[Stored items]
(** [pv]: peers whose votes may be outdated; [pc]: peers whose sets may not
    have been compared with ours; [pi]: sets whose comparison with ours is
    under way. *)
Record RInv (pv pc pi : N -> Prop) acq cur r : Prop := {
  r_pos : position (our_position r) = set_id (txns r);
  r_seq : 0 <= proposeSeq (our_position r) < 2 ^ 32;
  r_circ : circulates circ (txns r);
  r_own : is_Some (acq !! set_id (txns r));
  r_dispute : forall k d, disputes r !! k = Some d ->
    tx_id (tx_ d) = k /\ tallied d /\ ourVote_ d = set_exists k (txns r) /\
    (forall U, circ = Some U -> U !! k = Some (tx_ d));
  r_voters : forall k d n v, disputes r !! k = Some d -> votes_ d !! n = Some v -> is_Some (cur !! n);
  r_votes : forall k d n p s, ~ pv n -> disputes r !! k = Some d -> cur !! n = Some p ->
    acq !! their_position p = Some s -> votes_ d !! n = Some (set_exists k s);
  r_compared : forall n p, ~ pc n -> cur !! n = Some p -> is_Some (acq !! their_position p) ->
    their_position p ∈ compares r;
  r_compares : forall id, id ∈ compares r -> is_Some (acq !! id);
  r_complete : forall id s k, ~ pi id -> circ <> None -> id ∈ compares r -> acq !! id = Some s ->
    contents s !! k <> contents (txns r) !! k -> is_Some (disputes r !! k)
}.

Lemma RInv_weaken (pv pc pi pv' pc' pi' : N -> Prop) acq cur r :
  (forall n, pv n -> pv' n) -> (forall n, pc n -> pc' n) -> (forall n, pi n -> pi' n) ->
  RInv pv pc pi acq cur r -> RInv pv' pc' pi' acq cur r.
Proof. intros Hv Hc Hi []. split; eauto 8. Qed.

(** ** Votes *)

Lemma setVote_tx (d : DisputedTx Tx_t) n v : tx_ (setVote d n v).2 = tx_ d.
Proof. unfold setVote. by destruct (votes_ d !! n) as [[]|], v. Qed.
Lemma unVote_tx (d : DisputedTx Tx_t) n : tx_ (unVote d n) = tx_ d.
Proof. unfold unVote. by destruct (votes_ d !! n) as [[]|]. Qed.
Lemma updateVote_tx (d : DisputedTx Tx_t) t b p : tx_ (updateVote d t b p).2 = tx_ d.
Proof.
  unfold updateVote. destruct (_ && _); [done|]. destruct (_ && _); [done|].
  destruct (getNeededWeight _ _ _ _ _) as [? []]; by case_bool_decide.
Qed.

(** Whether a peer of the list votes, and how. *)
Definition casts acq (k : N) (xs : list (N * PeerPosition_t)) (n : N) (v : bool) : Prop :=
  exists p s, (n, p) ∈ xs /\ acq !! their_position p = Some s /\ v = set_exists k s.

Lemma castVotes_spec acq k xs acc :
  tallied acc.2 -> NoDup xs.*1 ->
  let d := (foldl (castVote acq k) acc xs).2 in
  tallied d /\ tx_ d = tx_ acc.2 /\ ourVote_ d = ourVote_ acc.2 /\
  (forall n v, votes_ d !! n = Some v ->
     casts acq k xs n v \/ votes_ acc.2 !! n = Some v) /\
  (forall n v, casts acq k xs n v -> votes_ d !! n = Some v) /\
  (forall n v, votes_ acc.2 !! n = Some v -> n ∉ xs.*1 -> votes_ d !! n = Some v).
Proof.
  revert acc. induction xs as [|[m p] xs IH]; intros acc Ht Hnd; cbn [foldl].
  { split_and!; auto. intros n v (p & s & Hx & _). by apply elem_of_nil in Hx. }
  cbn in Hnd. apply NoDup_cons in Hnd as [Hm Hnd].
  assert (exists acc', castVote acq k acc (m, p) = acc' /\ tallied acc'.2 /\ tx_ acc'.2 = tx_ acc.2 /\
    ourVote_ acc'.2 = ourVote_ acc.2 /\
    votes_ acc'.2 = match acq !! their_position p with
                    | Some s => <[m := set_exists k s]> (votes_ acc.2) | None => votes_ acc.2 end)
    as (acc' & -> & Ht' & Hx' & Ho' & Hv').
  { eexists. split; [done|]. unfold castVote. cbn [fst snd].
    destruct (acq !! their_position p) as [s|]; [|done].
    destruct (setVote_spec acc.2 m (set_exists k s) Ht) as (_ & Hv & Ht' & Ho).
    pose proof (setVote_tx acc.2 m (set_exists k s)) as Hx.
    destruct (setVote acc.2 m _) as [b d]. cbn in *. auto. }
  specialize (IH acc' Ht' Hnd). cbv zeta in IH |- *. rewrite Hx', Ho', Hv' in IH.
  destruct IH as (I1 & I2 & I3 & I4 & I5 & I6). split_and!; try done.
  - intros n v Hn. destruct (I4 n v Hn) as [(q & s & Hq & Hs & ->)|Hn'].
    { left. exists q, s. split_and!; [by right|done..]. }
    destruct (acq !! their_position p) as [s|] eqn:Es; [|by right].
    apply lookup_insert_Some in Hn' as [[<- <-]|[_ Hn']]; [|by right].
    left. exists p, s. split_and!; [by left|done..].
  - intros n v (q & s & Hq & Hs & ->). apply elem_of_cons in Hq as [[= -> ->]|Hq].
    + apply I6; [|done]. rewrite Hs. by rewrite lookup_insert_eq.
    + apply I5. by exists q, s.
  - intros n v Hn Hni. cbn in Hni. apply not_elem_of_cons in Hni as [Hne Hni].
    apply I6; [|done]. destruct (acq !! their_position p); [|done]. by rewrite lookup_insert_ne.
Qed.

Lemma order_nodup `{HashOrder} {V} (m : gmap N V) : NoDup (order m).*1.
Proof. rewrite (order_perm m). apply NoDup_fst_map_to_list. Qed.

(** ** Effects on the result *)

(** A transaction on which our set and [o] differ becomes disputed. *)
Lemma RInv_dispute `{HashOrder} pv pc pi acq cur r o k tx :
  RInv pv pc pi acq cur r -> circulates circ o ->
  contents (txns r) !! k = Some tx \/ contents o !! k = Some tx -> tx_id tx = k ->
  disputes r !! k = None ->
  let dtx := (foldl (castVote acq k) (false, newDispute tx (set_exists k (txns r))) (order cur)).2 in
  tx_ dtx = tx /\ RInv pv pc pi acq cur (set_disputes (<[k := dtx]> (disputes r)) r).
Proof.
  intros [Hp Hsq Hc Ho Hd Hvr Hv Hcd Hcs Hcm] Hco Htx Hid Hk. cbv zeta.
  destruct (castVotes_spec acq k (order cur) (false, newDispute tx (set_exists k (txns r))))
    as (S1 & S2 & S3 & S4 & S5 & _); [by split; vm_compute|apply order_nodup|].
  set (dtx := (foldl _ _ _).2) in *. split; [done|]. split; cbn; try done.
  - intros k' d. intros [[<- <-]|[Hne Hk']]%lookup_insert_Some; [|by apply Hd].
    rewrite S2, S3. cbn. split_and!; [done..|]. intros U HU.
    destruct Htx as [Htx|Htx]; [destruct (Hc U HU) as [Hs _]|destruct (Hco U HU) as [Hs _]];
      exact (lookup_weaken _ _ _ _ Htx Hs).
  - intros k' d n v. intros [[<- <-]|[Hne Hk']]%lookup_insert_Some; [|by apply (Hvr k')].
    intros [(p & s & Hx & _)|Hn]%S4; [|done]. apply order_in in Hx. cbn in Hx. by rewrite Hx.
  - intros k' d n p s Hpv. intros [[<- <-]|[Hne Hk']]%lookup_insert_Some; [|by apply (Hv k')].
    intros Hn Hs. apply S5. exists p, s. split_and!; [by apply order_in|done..].
  - intros id s k' Hpi Hcc Hid' Hs Hne. destruct (decide (k' = k)) as [->|Hkk].
    + by rewrite lookup_insert_eq.
    + rewrite lookup_insert_ne by done. by eapply Hcm.
Qed.

(** The votes of one peer are brought up to date. *)
Lemma RInv_vote pv pc pi acq cur r n p s :
  RInv pv pc pi acq cur r -> cur !! n = Some p ->
  (forall s', acq !! their_position p = Some s' -> contents s' = contents s) ->
  RInv (fun m => pv m /\ m <> n) pc pi acq cur
    (set_disputes ((fun d => (setVote d n (set_exists (tx_id (tx_ d)) s)).2) <$> disputes r) r).
Proof.
  intros [Hp Hsq Hc Ho Hd Hvr Hv Hcd Hcs Hcm] Hn Hs. split; cbn; try done.
  - intros k d (d0 & <- & Hk)%lookup_fmap_Some. destruct (Hd k d0 Hk) as (H1 & H2 & H3 & H4).
    destruct (setVote_spec d0 n (set_exists (tx_id (tx_ d0)) s) H2) as (_ & _ & Ht & Hov).
    rewrite setVote_tx, Hov. auto.
  - intros k d m v (d0 & <- & Hk)%lookup_fmap_Some Hm. destruct (Hd k d0 Hk) as (_ & H2 & _).
    destruct (setVote_spec d0 n (set_exists (tx_id (tx_ d0)) s) H2) as (_ & Hvs & _).
    rewrite Hvs in Hm. apply lookup_insert_Some in Hm as [[<- _]|[_ Hm]]; [by rewrite Hn|by apply (Hvr k d0 m v)].
  - intros k d m q s' Hpv (d0 & <- & Hk)%lookup_fmap_Some Hm Hs'. destruct (Hd k d0 Hk) as (H1 & H2 & _).
    destruct (setVote_spec d0 n (set_exists (tx_id (tx_ d0)) s) H2) as (_ & Hvs & _). rewrite Hvs.
    destruct (decide (m = n)) as [->|Hne].
    + rewrite lookup_insert_eq, H1. assert (q = p) as -> by congruence.
      by rewrite !exists_spec, (Hs s' Hs').
    + rewrite lookup_insert_ne by done. eapply Hv; [|done..]. tauto.
  - intros id s' k. rewrite lookup_fmap, fmap_is_Some. apply Hcm.
Qed.

(** A peer leaves: its votes are withdrawn. *)
Lemma RInv_leave pv pc pi acq cur r n :
  RInv pv pc pi acq cur r -> RInv pv pc pi acq (delete n cur) (unVoteAll n r).
Proof.
  intros [Hp Hsq Hc Ho Hd Hvr Hv Hcd Hcs Hcm]. split; cbn; try done.
  - intros k d (d0 & <- & Hk)%lookup_fmap_Some. destruct (Hd k d0 Hk) as (H1 & H2 & H3 & H4).
    destruct (unVote_spec d0 n H2) as (_ & Ht & Hov). rewrite unVote_tx, Hov. auto.
  - intros k d m v (d0 & <- & Hk)%lookup_fmap_Some. destruct (Hd k d0 Hk) as (_ & H2 & _).
    destruct (unVote_spec d0 n H2) as (Hvs & _). rewrite Hvs.
    intros [Hne Hm]%lookup_delete_Some. rewrite lookup_delete_ne by done. by eapply Hvr.
  - intros k d m q s Hpv (d0 & <- & Hk)%lookup_fmap_Some. destruct (Hd k d0 Hk) as (_ & H2 & _).
    destruct (unVote_spec d0 n H2) as (Hvs & _). rewrite Hvs.
    intros [Hne Hm]%lookup_delete_Some Hs. rewrite lookup_delete_ne by done. by eapply Hv.
  - intros m q Hpc [_ Hm]%lookup_delete_Some. by eapply Hcd.
  - intros id s k. rewrite lookup_fmap, fmap_is_Some. apply Hcm.
Qed.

• [THE PROBLEM] Output, exactly and with no other text, the line that contains "intros [Hp Hsq Hc Ho Hd Hvr Hv Hcd Hcs Hcm]." and all lines from there to the end of the records.

• [TASK OUTPUT]
  intros [Hp Hsq Hc Ho Hd Hvr Hv Hcd Hcs Hcm]. split; cbn; try done.
  - intros k d (d0 & <- & Hk)%lookup_fmap_Some. destruct (Hd k d0 Hk) as (H1 & H2 & H3 & H4).
    destruct (unVote_spec d0 n H2) as (_ & Ht & Hov). rewrite unVote_tx, Hov. auto.
  - intros k d m v (d0 & <- & Hk)%lookup_fmap_Some. destruct (Hd k d0 Hk) as (_ & H2 & _).
    destruct (unVote_spec d0 n H2) as (Hvs & _). rewrite Hvs.
    intros [Hne Hm]%lookup_delete_Some. rewrite lookup_delete_ne by done. by eapply Hvr.
  - intros k d m q s Hpv (d0 & <- & Hk)%lookup_fmap_Some. destruct (Hd k d0 Hk) as (_ & H2 & _).
    destruct (unVote_spec d0 n H2) as (Hvs & _). rewrite Hvs.
    intros [Hne Hm]%lookup_delete_Some Hs. rewrite lookup_delete_ne by done. by eapply Hv.
  - intros m q Hpc [_ Hm]%lookup_delete_Some. by eapply Hcd.
  - intros id s k. rewrite lookup_fmap, fmap_is_Some. apply Hcm.
Qed.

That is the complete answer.